### [EXERCISE DIRECTIONS]
Number of lines below with the word "returns": give it and nothing more.

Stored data
(** X21.  The warning about low sessions per user in terms of the counts,
    for sessions below 2^45: it is shown when there are fewer than 1.495
    sessions for each user, and also when there is no user at all; it is
    not shown when there are users and more than 1.495 sessions for each.
    The rounding to two digits moves the threshold of the rule from 1.5 to
    1.495. *)
Theorem X21_low_sessions_warning (total_sessions total_users : Z)
    (percent_unassigned : pynum) (duplicate_transaction_ids : list Duplicate)
    (funnel_data : FunnelData) :
  0 <= total_sessions < 2 ^ 45 -> 0 <= total_users ->
  exists v,
    sessions_per_user total_sessions total_users = inr v /\
    let found := insights v percent_unassigned duplicate_transaction_ids
                          funnel_data in
    (total_users = 0 \/ 200 * total_sessions < 299 * total_users ->
     In low_sessions_warning found) /\
    (0 < total_users -> 299 * total_users < 200 * total_sessions ->
     ~ In low_sessions_warning found).
Proof.
  intros Hs Hu. destruct (Z.eq_dec total_users 0) as [-> | Hnz].
  - exists (PInt 0). split; [reflexivity |]. cbv zeta. split.
    + intros _. apply low_warning_iff. vm_compute. reflexivity.
    + intros H. lia.
  - destruct (sessions_per_user_spec total_sessions total_users Hs
                ltac:(lia)) as (k & Hv & Hk).
    exists (PFloat (of_hundredths k)). split; [exact Hv |]. cbv zeta.
    unfold nearest in Hk. rewrite low_warning_iff. unfold num_ltb.
    cbn [exact]. split.
    + intros [H0 | Hlt]; [lia |].
      apply below_one_and_a_half. nia.
    + intros _ Hgt. rewrite not_below_one_and_a_half by nia. discriminate.
Qed.

Lemma X21_low_sessions_warning_witness :
  exists v,
    sessions_per_user 1490 1000 = inr v /\
    In low_sessions_warning (insights v (PInt 0) [] (mkFunnel 1 1 1 1)).
Proof.
  destruct (X21_low_sessions_warning 1490 1000 (PInt 0) []
              (mkFunnel 1 1 1 1))
    as (v & Hv & Hshown & _); [lia | lia |].
  exists v. split; [exact Hv | apply Hshown; right; lia].
Defined.

(** X22.  The warning about unassigned traffic in terms of the counts, for
    unassigned sessions below 2^37: it is shown when more than 20.005 % of
    the sessions are unassigned, and not shown when fewer are, or when
    there is no session at all. *)
Theorem X22_high_unassigned_warning (unassigned_sessions total_sessions : Z)
    (sessions_per_user : pynum) (duplicate_transaction_ids : list Duplicate)
    (funnel_data : FunnelData) :
  0 <= unassigned_sessions < 2 ^ 37 -> 0 <= total_sessions ->
  exists v,
    percent_unassigned unassigned_sessions total_sessions = inr v /\
    let found := insights sessions_per_user v duplicate_transaction_ids
                          funnel_data in
    (4001 * total_sessions < 20000 * unassigned_sessions ->
     0 < total_sessions -> In high_unassigned_warning found) /\
    (total_sessions = 0 \/
     20000 * unassigned_sessions < 4001 * total_sessions ->
     ~ In high_unassigned_warning found).
Proof.
  intros Hb Ha. destruct (Z.eq_dec total_sessions 0) as [-> | Hnz].
  - exists (PInt 0). split; [reflexivity |]. cbv zeta. split.
    + intros _ H. lia.
    + intros _. rewrite high_warning_iff. vm_compute. discriminate.
  - unfold percent_unassigned.
    replace (0 <? total_sessions) with true
      by (symmetry; apply Z.ltb_lt; lia).
    destruct (percent_spec unassigned_sessions total_sessions Hb
                ltac:(lia)) as (k & Hv & Hk).
    exists (PFloat (of_hundredths k)). split; [exact Hv |]. cbv zeta.
    unfold nearest in Hk. rewrite high_warning_iff.
    unfold num_gtb, num_ltb. cbn [exact]. split.
    + intros Hgt _. apply above_twenty. nia.
    + intros [H0 | Hlt]; [lia |].
      rewrite not_above_twenty by nia. discriminate.
Qed.

Lemma X22_high_unassigned_warning_witness :
  exists v,
    percent_unassigned 2001 10000 = inr v /\
    In high_unassigned_warning
       (insights (PInt 2) v [] (mkFunnel 1 1 1 1)).
Proof.
  destruct (X22_high_unassigned_warning 2001 10000 (PInt 2) []
              (mkFunnel 1 1 1 1))
    as (v & Hv & Hshown & _); [lia | lia |].
  exists v. split; [exact Hv | apply Hshown; lia].
Defined.
Lemma risk_factor_nonempty (coordinates : list coord) :
  coordinates <> [] ->
  _get_location_risk_factor coordinates =
    Ok (classify (centroid_lat coordinates) (centroid_lon coordinates)).
Proof.
  intros H.
  assert (Hn : INR (length coordinates) <> 0)
    by (intros E; apply INR_length_zero in E; contradiction).
  unfold _get_location_risk_factor, centroid_lat, centroid_lon.
  rewrite !py_div_nonzero by assumption; simpl.
  unfold classify.
  repeat match goal with |- context [if ?b then _ else _] =>
    destruct b end; reflexivity.
Qed.

Lemma classify_levels (a b : R) : In (classify a b) risk_levels.
Proof.
  unfold classify, risk_levels.
  repeat match goal with |- context [if ?b then _ else _] =>
    destruct b end; simpl; auto 6.
Qed.

Lemma risk_levels_range (f : R) : In f risk_levels -> 0.2 <= f <= 0.8.
Proof.
  unfold risk_levels; simpl.
  intros [<-|[<-|[<-|[<-|[<-|[]]]]]]; lra.
Qed.

Lemma risk_factor_ok_inv (coordinates : list coord) (f : R) :
  _get_location_risk_factor coordinates = Ok f ->
  coordinates <> [] /\
  f = classify (centroid_lat coordinates) (centroid_lon coordinates).
Proof.
  intros H.
  destruct coordinates as [|c l].
  - rewrite risk_factor_empty in H; discriminate.
  - rewrite risk_factor_nonempty in H by discriminate.
    injection H as <-; split; [discriminate | reflexivity].
Qed.
(** * arxiv2markdown: the scheduling and resilience layer

    A shallow embedding of the worker pool, the result aggregator
    ([arxiv_parser/parallel_processor.py]), the quarantine manager
    ([arxiv_parser/utils/file_system.py]) and the batch orchestrator
    ([batch_processor.py], [arxiv_parser/main.py]), with the properties of
    the design document stated and settled against it.

    Conventions.  Python [int] is [Z]; Python [float] is IEEE binary64,
    taken from the standard library's [spec_float] with [prec = 53] and
    [emax = 1024]; [str] is [string] (file names are taken to be ASCII);
    a [dict] whose order matters is an association list with unique keys;
    a directory is a finite map from file names to contents.  A call that
    may raise returns in [py]. *)

From Stdlib Require Import ZArith List Lia Bool String Ascii.
From Stdlib Require Import Permutation Sorted SpecFloat.
From stdpp Require Import base option list gmap strings pretty.
Import ListNotations.

Local Open Scope string_scope.
Local Open Scope Z_scope.

(** ** Python exceptions and fallible calls *)

Module Py.

(** The part of the exception hierarchy the sources discriminate on:
    [except Exception] catches the first four constructors, and
    [except (KeyboardInterrupt, SystemExit)] the next two. *)
Inductive exn : Type :=
| ZeroDivisionError
| ValueError
| OverflowError
| OtherException (msg : string)
| KeyboardInterrupt
| SystemExit
| OtherBaseException.

Definition is_Exception (e : exn) : bool :=
  match e with
  | ZeroDivisionError | ValueError | OverflowError | OtherException _ => true
  | KeyboardInterrupt | SystemExit | OtherBaseException => false
  end.
(** The callback given to [fs.watchFile] by the call that created the
    container [cell]. *)
Definition callback (cell : nat) (curr prev : Stats.t) (st : Store)
  : list Polling.Call * option string :=
  match heap st !! cell with
  | None => ([], None)
  | Some container =>
      let '(raws, thrown) :=
        forEachSetOrValue (rawEmitters container)
          (fun fn => Polling.RawCall fn EV_CHANGE (fullPath container) curr prev) in
      match thrown with
      | Some e => (raws, Some e)
      | None =>
          if Polling.changed curr prev
          then
            let '(calls, thrown) :=
              forEachSetOrValue (listeners container)
                (fun fn => Polling.ListenerCall fn (pathArg container) curr) in
            (raws ++ calls, thrown)
          else (raws, None)
      end
  end.

(** What a closer closes over. *)
Record Closer := mkCloser {
  closer_cell : nat;
  closer_fullPath : string;
  closer_listener : nat;
  closer_rawEmitter : nat
}.

Definition update (cell : nat) (c : Container) (st : Store) : Store :=
  mkStore (<[cell := c]> (heap st)) (FsWatchFileInstances st) (fs_calls st) (next st).

(** [setFsWatchFileListener(pathArg, fullPath, options, handlers)]; the
    result is the closer it returns. *)
Definition setFsWatchFileListener (path full : string) (opts : Polling.WatchOptions)
    (listener rawEmitter : nat) (st : Store) : Completion Closer * Store :=
  let found :=
    match FsWatchFileInstances st !! full with
    | Some cell => option_map (pair cell) (heap st !! cell)
    | None => None
    end in
  let upgrade :=
    match found with
    | Some (_, container) =>
        match options container with
        | Some existingOpts =>
            Polling.lower (Polling.persistent existingOpts) (Polling.persistent opts) ||
            (Polling.interval opts <? Polling.interval existingOpts)
        | None => false
        end
    | None => false
    end in
  let st1 :=
    if upgrade
    then mkStore (heap st) (FsWatchFileInstances st) (fs_calls st ++ [UnwatchFileCall full])
           (next st)
    else st in
  match (if upgrade then None else found) with
  | Some (cell, container) =>
      match addAsSet (frozen container) (listeners container) listener with
      | Throw e => (Throw e, st1)
      | Normal ls =>
          let c1 := mkContainer ls (rawEmitters container) (options container)
                      (watcher container) (pathArg container) (fullPath container)
                      (frozen container) in
          match addAsSet (frozen container) (rawEmitters container) rawEmitter with
          | Throw e => (Throw e, update cell c1 st1)
          | Normal rs =>
              let c2 := mkContainer ls rs (options container) (watcher container)
                          (pathArg container) (fullPath container) (frozen container) in
              (Normal (mkCloser cell full listener rawEmitter), update cell c2 st1)
          end
      end
  | None =>
      let cell := next st1 in
      let container :=
        mkContainer (HValue listener) (HValue rawEmitter) (Some opts) true path full false in
      (Normal (mkCloser cell full listener rawEmitter),
       mkStore (<[cell := container]> (heap st1))
         (<[full := cell]> (FsWatchFileInstances st1))
         (fs_calls st1 ++ [WatchFileCall full opts cell])
         (S cell))
  end.

(** Calling a closer. *)
Definition close (k : Closer) (st : Store) : Completion unit * Store :=
  match heap st !! closer_cell k with
  | None => (Normal tt, st)
  | Some container =>
      match deleteFromSet (frozen container) (listeners container) (closer_listener k) with
      | Throw e => (Throw e, st)
      | Normal ls =>
          let c1 := mkContainer ls (rawEmitters container) (options container)
                      (watcher container) (pathArg container) (fullPath container)
                      (frozen container) in
          match deleteFromSet (frozen container) (rawEmitters container)
                  (closer_rawEmitter k) with
          | Throw e => (Throw e, update (closer_cell k) c1 st)
          | Normal rs =>
              let c2 := mkContainer ls rs (options container) (watcher container)
                          (pathArg container) (fullPath container) (frozen container) in
              let st2 := update (closer_cell k) c2 st in
              if isSetEmpty ls
              then
                let st3 :=
                  mkStore (heap st2) (delete (closer_fullPath k) (FsWatchFileInstances st2))
                    (fs_calls st2 ++ [UnwatchFileCall (closer_fullPath k)]) (next st2) in
                if frozen container then (Throw "TypeError", st3)
                else
                  (Normal tt,
                   update (closer_cell k)
                     (mkContainer ls rs None false (pathArg container)
                        (fullPath container) true) st3)
              else (Normal tt, st2)
          end
      end
  end.

(** The callbacks [fs] still invokes for a file: those passed to
    [fs.watchFile] since the last [fs.unwatchFile] of the file. *)
Fixpoint polled (full : string) (calls : list FsCall) (acc : list nat) : list nat :=
  match calls with
  | [] => acc
  | WatchFileCall f _ cell :: rest =>
      polled full rest (if String.eqb f full then acc ++ [cell] else acc)
  | UnwatchFileCall f :: rest =>
      polled full rest (if String.eqb f full then [] else acc)
  end.

Definition polling (full : string) (st : Store) : list nat :=
  polled full (fs_calls st) [].

End WatchFile.

(** ** Further settings used by the examples *)

Module Settings.
Import Watcher.





(** A watcher on the per-directory backend that tracks [/t/a] and [/t/b]
    and holds two closers for [/t/a]. *)
Definition tracking : FSWatcher :=
  _addPathCloser "/t/a" (Some 8%nat)
    (_addPathCloser "/t/a" (Some 7%nat)
       (set_watched {[ "/t" := {[ "a"; "b" ]} ]} (new_FSWatcher Scenarios.plain))).

(** The per-directory backend with [alwaysStat]. *)
Definition with_stat : Options :=
  mkOptions None (AtomicBool false) None true false false true false false.

End Settings.

(** ** Vocabulary of the further properties *)

Module Terms.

### [ANSWER BOX]
2